- _WHAT IS EXPECTED_
How many lines of the entries hold the string "skipWhitespace"? Reply with the number alone.

Collected data entries
(** What comes after an element: a comma, or the closing bracket. *)
Lemma ends_element (indent depth : Z) (texts : list str) (close : byte) (tail : str) :
  is_number_char close = false ->
  ends_number (concat (map (fun text => [x2c] ++ line_break indent (depth + 1) ++ text) texts) ++
               line_break indent depth ++ close :: tail).
Proof.
  intros Hc. destruct texts; [|by apply ends_at]. cbn [map concat app].
  unfold line_break. destruct (0 <=? indent); by apply ends_at.
Qed.

Lemma separators_length (sep : str) (texts : list str) :
  (length texts <= length (concat (map (fun text => x2c :: sep ++ text) texts)))%nat.
Proof.
  induction texts as [|t texts IH]; [done|]. cbn [map concat length app].
  rewrite !length_app. lia.
Qed.

(** Past the white space and the closing bracket. *)
Lemma skip_close (indent depth : Z) (c : byte) (tail : str) :
  is_space c = false -> skipWhitespace (line_break indent depth ++ c :: tail) = c :: tail.
Proof.
  intros Hc. rewrite skip_space by apply line_break_space. apply skip_none. by intros ? [= <-].
Qed.

Section Elements.
Variable size : nat.
Variable parse : str -> Parsed Json.
Variables indent depth : Z.

Let others (texts : list str) : str :=
  concat (map (fun text => [x2c] ++ line_break indent (depth + 1) ++ text) texts).

Lemma array_loop_written (texts : list str) (vs : list Json) (text : str) (v : Json)
    (ws tail : str) (out : list Json) (fuel : nat) :
  Forall2 (reads parse) (text :: texts) (v :: vs) -> Forall (fun c => is_space c = true) ws ->
  (length texts < fuel)%nat ->
  array_loop size parse fuel (JArray out)
    (ws ++ text ++ others texts ++ line_break indent depth ++ x5d :: tail) =
  Ok (JArray (out ++ v :: vs)) tail.
Proof.
  revert vs text v ws out fuel; induction texts as [|text' texts IH];
    intros vs text v ws out [|fuel] Hall Hws Hf; try (cbn in Hf; lia);
    inversion Hall as [|? ? ? ? Hv Hvs]; subst; clear Hall; cbn [array_loop].
  - inversion Hvs; subst. rewrite Hv by (done || by apply ends_element). cbn [bind_parsed].
    unfold others. cbn [map concat app]. by rewrite skip_close.
  - destruct vs as [|v' vs]; [inversion Hvs|].
    rewrite Hv by (done || by apply ends_element). cbn [bind_parsed].
    unfold others. cbn [map concat]. rewrite <- !app_assoc. cbn [app].
    rewrite skip_none by (by intros ? [= <-]). fold (others texts).
    change (json_push (JArray out) v) with (JArray (out ++ [v])).
    rewrite IH with (vs := vs) (v := v') by (apply line_break_space || cbn in Hf; lia || done).
    cbn. by rewrite <- app_assoc.
Qed.

(** A member's text. *)
Let member (a : bool) (m : str * str) : str :=
  writeString a (fst m) ++ [x3a] ++ (if 0 <=? indent then [x20] else []) ++ snd m.

(** [parse] reads the value of a member where its text stands. *)
Let reads_member (a : bool) (m : str * str) (kv : str * Json) : Prop :=
  fst m = fst kv /\ string_ok a (fst kv) /\ reads parse (snd m) (snd kv).

Lemma member_key (a : bool) (m : str * str) (kv : str * Json) (ws tail : str) :
  reads_member a m kv -> Forall (fun c => is_space c = true) ws ->
  parseString size (skipWhitespace (ws ++ member a m ++ tail)) =
  Ok (fst kv) (x3a :: (if 0 <=? indent then [x20] else []) ++ snd m ++ tail).
Proof.
  intros (Ek & Hk & _) Hws. rewrite skip_space by done. rewrite skip_none by (by intros ? [= <-]).
  unfold member. rewrite <- !app_assoc, parseString_written by (by rewrite Ek). by rewrite Ek.
Qed.

Lemma member_value (a : bool) (m : str * str) (kv : str * Json) (tail : str) :
  reads_member a m kv -> ends_number tail ->
  parse ((if 0 <=? indent then [x20] else []) ++ snd m ++ tail) = Ok (snd kv) tail.
Proof.
  intros (_ & _ & Hv) Ht. apply Hv; [|done]. destruct (0 <=? indent); [|done].
  by constructor.
Qed.

Lemma object_loop_written (a : bool) (ms : list (str * str)) (kvs : list (str * Json))
    (m : str * str) (kv : str * Json) (ws tail : str) (out : list (str * Json)) (fuel : nat) :
  Forall2 (reads_member a) (m :: ms) (kv :: kvs) -> NoDup (map fst (out ++ kv :: kvs)) ->
  Forall (fun c => is_space c = true) ws -> (length ms < fuel)%nat ->
  object_loop size parse fuel (JObject out)
    (ws ++ member a m ++ others (map (member a) ms) ++ line_break indent depth ++ x7d :: tail) =
  Ok (JObject (out ++ kv :: kvs)) tail.
Proof.
  revert kvs m kv ws out fuel; induction ms as [|m' ms IH];
    intros kvs m kv ws out [|fuel] Hall Hnd Hws Hf; try (cbn in Hf; lia);
    inversion Hall as [|? ? ? ? Hv Hvs]; subst; clear Hall; cbn [object_loop];
    rewrite (member_key a m kv) by done; cbn [bind_parsed];
    rewrite skip_none by (by intros ? [= <-]);
    rewrite (member_value a m kv) by (done || by apply ends_element); cbn [bind_parsed];
    assert (json_set (JObject out) (fst kv) (snd kv) = JObject (out ++ [kv])) as ->
      by (unfold json_set; rewrite set_member_fresh, <- surjective_pairing; [done|];
          rewrite map_app in Hnd; apply NoDup_app in Hnd as (_ & Hd & _); intros Hin;
          apply (Hd _ Hin); left).
  - inversion Hvs; subst. unfold others. cbn [map concat app]. by rewrite skip_close.
  - destruct kvs as [|kv' kvs]; [inversion Hvs|].
    unfold others. cbn [map concat]. rewrite <- !app_assoc. cbn [app].
    rewrite skip_none by (by intros ? [= <-]). fold (others (map (member a) ms)).
    rewrite IH with (kvs := kvs) (kv := kv');
      [by rewrite <- app_assoc | done | by rewrite <- app_assoc | apply line_break_space |].
    cbn in Hf; lia.
Qed.
End Elements.

(** *** Documents *)

Lemma parseArray_loop (size : nat) (parse : str -> Parsed Json) (rest l : str) :
  skipWhitespace rest = l -> head l <> Some x5d ->
  parseArray size parse rest = array_loop size parse (S (length l)) (JArray []) l.
Proof. unfold parseArray. intros -> Hl. destruct l as [|c l]; [done|]. by destruct c. Qed.

Lemma parseObject_loop (size : nat) (parse : str -> Parsed Json) (rest l : str) :
  skipWhitespace rest = l -> head l <> Some x7d ->
  parseObject size parse rest = object_loop size parse (S (length l)) (JObject []) l.
Proof. unfold parseObject. intros -> Hl. destruct l as [|c l]; [done|]. by destruct c. Qed.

- _WRITTEN RESPONSE_
4